Le sue riflessioni sul personaggio finiranno per intralciare il suo lavoro, lo
porteranno verso l'innaturalezza. L'attore di cinema deve arrivare alle riprese
in uno stato di verginità. Più il suo sforzo sarà di carattere intuitivo più il
risultato sarà spontaneo." ...
"Ognuno ha la propria teoria sui
come sia meglio recitare... Apriamo un campo abbastanza vasto che ci porta a
parlare delle differenze tra cinema e teatro... Il teatro é basato su una grande
generosità, sul darsi, ricercare, di mettersi in discussione durante le prove,
di limare, rifare, rifare... Invece, il cinema spesso é basato su di un'economizzazione
degli sforzi. Per i primi tempi che tu fai il cinema, sei come uno che gioca al
tennis e usa male i muscoli, per cui alla fine sei stanco, perché hai usato
male, quei muscoli, quei cinque muscoli che, forse, ti servivano.
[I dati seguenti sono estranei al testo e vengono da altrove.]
(* ===== verification/Copy.v ===== *)
(** * COPY data

    [src/src/impls/translator_impls/copy.rs]: the payload of a [COPY ... FROM STDIN]
    decoded with PostgreSQL's text and CSV rules into the rows of an [INSERT].  The
    iterator [Peekable<Chars>] is the list of the characters it has not yielded.
    The printing of options, the catalogue and the translation of the [INSERT] are
    parameters. *)

From S2P Require Import Prelude Text Utf8 Errors Ast Exprs Names.

Module Copy.

(** ** Options *)

Inductive Kind := Text | Csv.
#[global] Instance Kind_eq_dec : EqDecision Kind.
Proof. solve_decision. Defined.

Record Format := {
  kind : Kind; delimiter : Z; null : str; header : bool; quote : Z; escape : Z;
  force_null : list Ident; force_not_null : list Ident }.

(** The options as written, each at most once. *)
Record Written := {
  w_kind : option Kind; w_delimiter : option Z; w_null : option str; w_header : option bool;
  w_quote : option Z; w_escape : option Z;
  w_force_null : option (list Ident); w_force_not_null : option (list Ident) }.
Definition written_default : Written :=
  {| w_kind := None; w_delimiter := None; w_null := None; w_header := None; w_quote := None;
     w_escape := None; w_force_null := None; w_force_not_null := None |}.

(** [CopyOption], [CopyLegacyOption] and [CopyLegacyCsvOption]. *)
Inductive CopyOption :=
| OFormat (name : Ident) | ODelimiter (c : Z) | ONull (s : str) | OHeader (b : bool)
| OQuote (c : Z) | OEscape (c : Z) | OForceNull (columns : list Ident) | OForceNotNull (columns : list Ident)
| OFreeze (b : bool) | OForceQuote (columns : list Ident) | OEncoding (s : str).
Inductive CopyLegacyCsvOption :=
| CHeader | CQuote (c : Z) | CEscape (c : Z) | CForceNotNull (columns : list Ident) | CForceQuote (columns : list Ident).

Definition invalid_option (reason : str) : Error :=
  forward_refusal (reason ++ lit ", so PostgreSQL refuses the COPY.").

Definition unsupported_option (option : str) : Error :=
  forward_refusal (lit "COPY option " ++ option
    ++ lit " cannot be translated. Only the text and CSV formats with DELIMITER, NULL, HEADER, QUOTE, ESCAPE, FORCE_NULL and FORCE_NOT_NULL become INSERT statements.").

(** [once]: the slot after [Option::replace]. *)
Definition once {T} (slot : option T) (value : T) (name : string) : result Error (option T) :=
  match slot with
  | Some _ => Err (invalid_option (lit "COPY " ++ lit name ++ lit " is given more than once"))
  | None => Ok (Some value)
  end.

Definition with_kind (w : Written) k : Written :=
  {| w_kind := k; w_delimiter := w_delimiter w; w_null := w_null w; w_header := w_header w; w_quote := w_quote w;
     w_escape := w_escape w; w_force_null := w_force_null w; w_force_not_null := w_force_not_null w |}.
Definition with_delimiter (w : Written) d : Written :=
  {| w_kind := w_kind w; w_delimiter := d; w_null := w_null w; w_header := w_header w; w_quote := w_quote w;
     w_escape := w_escape w; w_force_null := w_force_null w; w_force_not_null := w_force_not_null w |}.
Definition with_null (w : Written) n : Written :=
  {| w_kind := w_kind w; w_delimiter := w_delimiter w; w_null := n; w_header := w_header w; w_quote := w_quote w;
     w_escape := w_escape w; w_force_null := w_force_null w; w_force_not_null := w_force_not_null w |}.
Definition with_header (w : Written) h : Written :=
  {| w_kind := w_kind w; w_delimiter := w_delimiter w; w_null := w_null w; w_header := h; w_quote := w_quote w;
     w_escape := w_escape w; w_force_null := w_force_null w; w_force_not_null := w_force_not_null w |}.
Definition with_quote (w : Written) q : Written :=
  {| w_kind := w_kind w; w_delimiter := w_delimiter w; w_null := w_null w; w_header := w_header w; w_quote := q;
     w_escape := w_escape w; w_force_null := w_force_null w; w_force_not_null := w_force_not_null w |}.
Definition with_escape (w : Written) e : Written :=
  {| w_kind := w_kind w; w_delimiter := w_delimiter w; w_null := w_null w; w_header := w_header w; w_quote := w_quote w;
     w_escape := e; w_force_null := w_force_null w; w_force_not_null := w_force_not_null w |}.
Definition with_force_null (w : Written) f : Written :=
  {| w_kind := w_kind w; w_delimiter := w_delimiter w; w_null := w_null w; w_header := w_header w; w_quote := w_quote w;
     w_escape := w_escape w; w_force_null := f; w_force_not_null := w_force_not_null w |}.
Definition with_force_not_null (w : Written) f : Written :=
  {| w_kind := w_kind w; w_delimiter := w_delimiter w; w_null := w_null w; w_header := w_header w; w_quote := w_quote w;
     w_escape := w_escape w; w_force_null := w_force_null w; w_force_not_null := f |}.

(** [str::contains] of a pattern of characters. *)
Definition contains_any (cs : list Z) (s : str) : bool := existsb (char_in cs) s.

Definition RESERVED_DELIMITERS : str := lit "\.abcdefghijklmnopqrstuvwxyz0123456789".

(** [Format::checked]. *)
Definition first_given (given : list (string * bool)) : option string :=
  fst <$> List.find snd given.

Definition checked (written : Written) : result Error Format :=
  let kind := default Text (w_kind written) in
  let csv := bool_decide (kind = Csv) in
  let csv_only := [("QUOTE", is_some (w_quote written)); ("ESCAPE", is_some (w_escape written));
                   ("FORCE_NULL", is_some (w_force_null written)); ("FORCE_NOT_NULL", is_some (w_force_not_null written))]%string in
  match (if csv then None else first_given csv_only) with
  | Some name => Err (invalid_option (lit "COPY " ++ lit name ++ lit " requires CSV mode"))
  | None =>
  let delimiter := default (if csv then 44 else 9) (w_delimiter written) in
  let quote := default 34 (w_quote written) in
  let escape := default quote (w_escape written) in
  let null := default (if csv then [] else lit "\N") (w_null written) in
  if (delimiter =? 10) || (delimiter =? 13) then
    Err (invalid_option (lit "COPY delimiter cannot be newline or carriage return"))
  else if contains_any [10; 13] null then
    Err (invalid_option (lit "COPY null representation cannot use newline or carriage return"))
  else if negb csv && contains_char delimiter RESERVED_DELIMITERS then
    Err (invalid_option (lit "COPY delimiter cannot be " ++ Errors.quoted [delimiter]))
  else if csv && (delimiter =? quote) then
    Err (invalid_option (lit "COPY delimiter and quote must be different"))
  else if contains_char delimiter null then
    Err (invalid_option (lit "COPY delimiter character must not appear in the NULL specification"))
  else if csv && contains_char quote null then
    Err (invalid_option (lit "CSV quote character must not appear in the NULL specification"))
  else Ok {| kind := kind; delimiter := delimiter; null := null; header := default false (w_header written);
             quote := quote; escape := escape; force_null := default [] (w_force_null written);
             force_not_null := default [] (w_force_not_null written) |}
  end.

Section Formats.
Context {Legacy : Type}.

(** The other legacy options are refused by their printed text. *)
Inductive CopyLegacyOption := LDelimiter (c : Z) | LNull (s : str) | LCsv (options : list CopyLegacyCsvOption) | LOther (o : Legacy).

Variable option_to_string : CopyOption → str.
Variable csv_option_to_string : CopyLegacyCsvOption → str.
Variable legacy_option_to_string : Legacy → str.

Definition format_kind (name : str) : option Kind :=
  let name := to_ascii_lowercase name in
  if str_eqb name (lit "text") then Some Text else if str_eqb name (lit "csv") then Some Csv else None.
Quando
incominci a capire questo è l'inizio per lavorare bene ma é anche una cosa
pericolosa... Sei pronto mezz'ora prima di girare, un quarto d'ora prima di
girare, dieci minuti prima di girare, cinque minuti prima di girare, poi
alla fine non sei pronto mai. Non sei più pronto, non riesci a recitare più, a
forza di economizzare. Io credo che esistono delle mediazioni molto forti. Il
cinema ti abitua a delle pause lunghissime e a delle attese in cui non sai come
riempirle... Antonioni?
Per lui gli attori sono dei segni molto precisi, dei corpi... ma poi c'é anche
il cinema in cui l'attore é chiamato di più ad esprimere se stesso. Alla
fine, io credo che la maturità di un attore si esprima attraverso il
teatro... (...)
Napoli il
20.12.2002
L'intervista
completa é pubblicata su "Il cineforum del dottor Freud" di Ignazio Senatore -
Centro Scientifico Editore.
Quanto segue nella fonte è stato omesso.